In the interview above, Emi shared how she got her start, her experience working collaboratively with Tai Lue village weavers, and her perspective on the changes, uncertainty, and opportunities for Lao traditional textiles in a globalized world.

When I asked her what still keeps her here in Laos, she said it was the Lao women. I saw that so beautifully in Ban Nayang Tai. Fluent in Lao, her interactions with the women had a notable ease and playfulness. A mutual respect and friendship was palpable among them.

Sengmany, who has emerged as a natural leader among the village weavers

Sengmany, who has emerged as a natural leader among the village weavers

And I met Sengmany and her daughter Somaly! When I gave her the hangtag for the napkins, which had a photo of her designs and her at the loom (and a writing by one of the participants, Alexandra Boycheck, in the Indigo Lion Pause sessions inspired by her napkins), the expression on her face immediately lit up.

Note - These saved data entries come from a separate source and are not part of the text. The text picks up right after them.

Definition set_probabilities (t : gmap I ProbabilityEntry) (s : ProphetState) : ProphetState :=
  {| prophet_local_id := prophet_local_id s; probabilities := t;
     prophet_config := prophet_config s; last_aging := last_aging s |}.

Definition set_last_aging (t : Z) (s : ProphetState) : ProphetState :=
  {| prophet_local_id := prophet_local_id s; probabilities := probabilities s;
     prophet_config := prophet_config s; last_aging := t |}.

(** The probability kept in a table; 0 for an unknown destination. *)
Definition table_probability (t : gmap I ProbabilityEntry) (destination : I) : f64 :=
  default f64_zero (probability <$> t !! destination).

Definition get_probability (destination : I) (s : ProphetState) : f64 :=
  table_probability (probabilities s) destination.

Definition all_probabilities (s : ProphetState) : list (I * f64) :=
  (λ p, (p.1, probability p.2)) <$> map_to_list (probabilities s).

(** [p + (1 - p) * gain], capped. *)
Definition raise (c : ProphetConfig) (p gain : f64) : f64 :=
  f64_min (f64_add p (f64_mul (f64_sub f64_one p) gain)) (max_probability c).

Definition prophet_encounter (now : Z) (peer : I) (s : ProphetState) : ProphetState :=
  if bool_decide (peer = prophet_local_id s) then s
  else
    let c := prophet_config s in
    let new_prob :=
      match probabilities s !! peer with
      | Some entry => raise c (probability entry) (initial_probability c)
      | None => initial_probability c
      end in
    set_probabilities (<[peer := entry_with_encounter now new_prob]> (probabilities s)) s.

While we couldn’t communicate in words, her facial expressions and intonations said everything. The simple recognition of highlighting her in this little printed piece from some faraway place let her know that she’s important, that what she does is valued, and that it means something to others halfway across the globe. And in that recognition, if only for a moment, I felt that we—weavers, partners, me, and writers—were all connected around the one thing that brought us together: her handmade textiles.